The Korean peninsula juts out from the Asian mainland between the Sea of Japan and the Yellow Sea. The Democratic People's Republic of Korea (North Korea), which occupies the northern portion of the peninsula, has a population of about 24 million. It is bordered by China and Russia to the north and by the Republic of Korea (South Korea) to the south. Pyongyang, North Korea's largest and most modern city, with skyscrapers, broad boulevards, cultural centers, and sports stadiums, is its national capital.

Mountains and valleys characterize most of the country. Less than 20 percent of the land is arable. However, the valleys and western coastal plains have relatively rich alluvial soils. This is where most of the rural population lives. There is only sparse settlement in the interior where land is not arable.

North Korea's food production peaked in 1989-90, but has been falling since due to deforestation, which causes flooding, and heavy use of chemical fertilizers, which has led to lower soil fertility. Food production is largely carried out on cooperative farms involving an estimated 37% of the population. Families receive an annual quota of food from the harvest and the surplus is bought by the state and sold back to the non-farm population at low prices.

North Korea has a command (centralized) economy. The means of production are controlled by the state, and priorities and emphases in economic development are set by the government. North Korea was the better endowed part of the Korean Peninsula when Japan ended its occupation in 1945. The north has a wealth of minerals and other natural resources, but it has been hobbled by its rigid Communist model, by huge spending on the 1.2 million member armed forces, and by the collapse of trading partners in the former Communist world. Now, it lacks oil, electricity and fuel.

Beginning in the 1600's, Korea's rulers closed the country to all foreigners for almost 200 years and was called the "Hermit Kingdom" during this period. However, in the 19th century Japan became increasingly important in Korean affairs and, in 1876, forced Korea to open some ports to trade. By 1910, Japan took complete control over the country. The Japanese governed Korea as a colony to benefit their own interests, and took over management of Korean farms and businesses.

Korea remained under Japanese control until 1945, when Japan was defeated in World War II. As a result of the peace treaty, US troops occupied the southern half and Soviet forces occupied the northern half of the country. Neither felt that this was a satisfactory solution, and both countries tried to develop a plan for reuniting Korea, but failed. The UN proposed supervised national elections, but the Soviet Union refused to allow its representatives into the North. In 1948, South Korea elected a National Assembly, which drew up a constitution and elected a president. In response, the UN declared that this republic was the only lawful government. Meanwhile, in northern Korea, the Communists announced the formation of the Democratic People's Republic of Korea, and the USSR recognized this state as the only lawful government.

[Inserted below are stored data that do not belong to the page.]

Definition initial_globals : Globals :=
  {| stateOutputFileName := ""; stateInputFileName := "";
     memOutputFileName := ""; memInputFileName := "";
     fReadMemImage := false; fWriteMemImage := false;
     poolsize := [0; 0; 0];
     model := new_LIFSingleThreadedModel;
     Tsim := 0%Q; numSims := 0; maxFiringRate := 0;
     maxSynapsesPerNeuron := 0; seed := 0; cerr := [] |}.

(** Code that reads and writes the globals. *)
Definition Proc (A : Type) : Type := Globals -> A * Globals.

Definition ret {A : Type} (a : A) : Proc A := fun g => (a, g).

Definition bind {A B : Type} (c : Proc A) (k : A -> Proc B) : Proc B :=
  fun g => let (a, g') := c g in k a g'.

Notation "x <- c ;; k" := (bind c (fun x => k))
  (at level 61, c at next level, right associativity).
Notation "c ;;; k" := (bind c (fun _ => k))
  (at level 61, right associativity).

Definition modify (f : Globals -> Globals) : Proc unit :=
  fun g => (tt, f g).

(** [cerr << msg << endl] *)
Definition cerr_endl (msg : string) : Proc unit :=
  modify (fun g => set_cerr (cerr g ++ [msg]) g).

(** [if (temp->Query...(name, &var) != TIXML_SUCCESS)
      { fSet = false; cerr << "error " name << endl; }]
    The variable is assigned only on success. *)
Definition query_or_flag {A : Type} (q : QueryResult A)
    (assign : A -> Globals -> Globals) (name : string) (fSet : bool)
  : Proc bool :=
  match q with
  | TIXML_SUCCESS v => modify (assign v) ;;; ret fSet
  | _ => cerr_endl ("error " ++ name)%string ;;; ret false
  end.

Definition KII_message : string :=
  "Failed to initialize one or more simulation parameters; check XML".

Definition LoadSimParms (parms : TiXmlElement) : Proc (Outcome unit) :=
  let fSet := true in
  fSet <- match FirstChildElement "PoolSize" (children parms) with
          | Some temp =>
              fSet <- query_or_flag (QueryAttribute scan_int "x" temp)
                        (fun v g => set_poolsize (store 0 v (poolsize g)) g)
                        "x" fSet ;;
              fSet <- query_or_flag (QueryAttribute scan_int "y" temp)
                        (fun v g => set_poolsize (store 1 v (poolsize g)) g)
                        "y" fSet ;;
              query_or_flag (QueryAttribute scan_int "z" temp)
                (fun v g => set_poolsize (store 2 v (poolsize g)) g)
                "z" fSet
          | None => cerr_endl "missing PoolSize" ;;; ret false
          end ;;
  fSet <- match FirstChildElement "SimParams" (children parms) with
          | Some temp =>
              fSet <- query_or_flag (QueryAttribute scan_FLOAT "Tsim" temp)
                        set_Tsim "Tsim" fSet ;;
              fSet <- query_or_flag (QueryAttribute scan_int "numSims" temp)
                        set_numSims "numSims" fSet ;;
              fSet <- query_or_flag
                        (QueryAttribute scan_int "maxFiringRate" temp)
                        set_maxFiringRate "maxFiringRate" fSet ;;
              query_or_flag
                (QueryAttribute scan_int "maxSynapsesPerNeuron" temp)
                set_maxSynapsesPerNeuron "maxSynapsesPerNeuron" fSet
          | None => cerr_endl "missing SimParams" ;;; ret false
          end ;;
  fSet <- match FirstChildElement "OutputParams" (children parms) with
          | Some temp =>
              query_or_flag
                (QueryAttribute scan_string "stateOutputFileName" temp)
                set_stateOutputFileName "stateOutputFileName" fSet
          | None => cerr_endl "missing OutputParams" ;;; ret false
          end ;;
  fSet <- match FirstChildElement "Seed" (children parms) with
          | Some temp =>
              query_or_flag (QueryAttribute scan_long "value" temp)
                set_seed "value" fSet
          | None => cerr_endl "missing Seed" ;;; ret false
          end ;;
  if negb fSet then ret (Thrown KII_message) else ret (Returned tt).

In 1950, North Korean troops invaded the South. In response, the UN Security Council approved a resolution condemning this invasion and sent armed contingents to aid South Korea. The United States furnished the great bulk of the military aid. An armistice was finally signed in July 1953, with neither side winning a complete victory. The war resulted in great loss of life and devastation to both parts of the country. Two-fifths of Korea's industrial facilities were destroyed and one-third of its homes devastated.

After the war, North Korea's economy grew rapidly, but then tended to stagnate or to grow only slowly. It was one of the most isolated and inaccessible countries in the international community, with severe restrictions on travel into and out of the country, a totally controlled press, and an ideology of self-reliance. Only communist nations, such as the Soviet Union, China and the countries of eastern Europe, were recognized as possible trade partners and sources of aid. Korea's stress on defense and heavy industry diverted manpower and financial support from the production of daily commodities. Farmers migrated to the city, producing a severe farm labor shortage. This situation was aggravated, in part, because of a threefold increase in population from 1954 to 1994. As a result, North Korea could not feed its population from its own resources and depended upon the Soviet Union and Eastern European countries to make up the deficit. With the breakup of the Soviet Union, this source of food supply was dramatically decreased, with resulting hardship.

However, politically, North Korea became less isolated when, in 1991 it was recognized by the UN as a separate country from South Korea.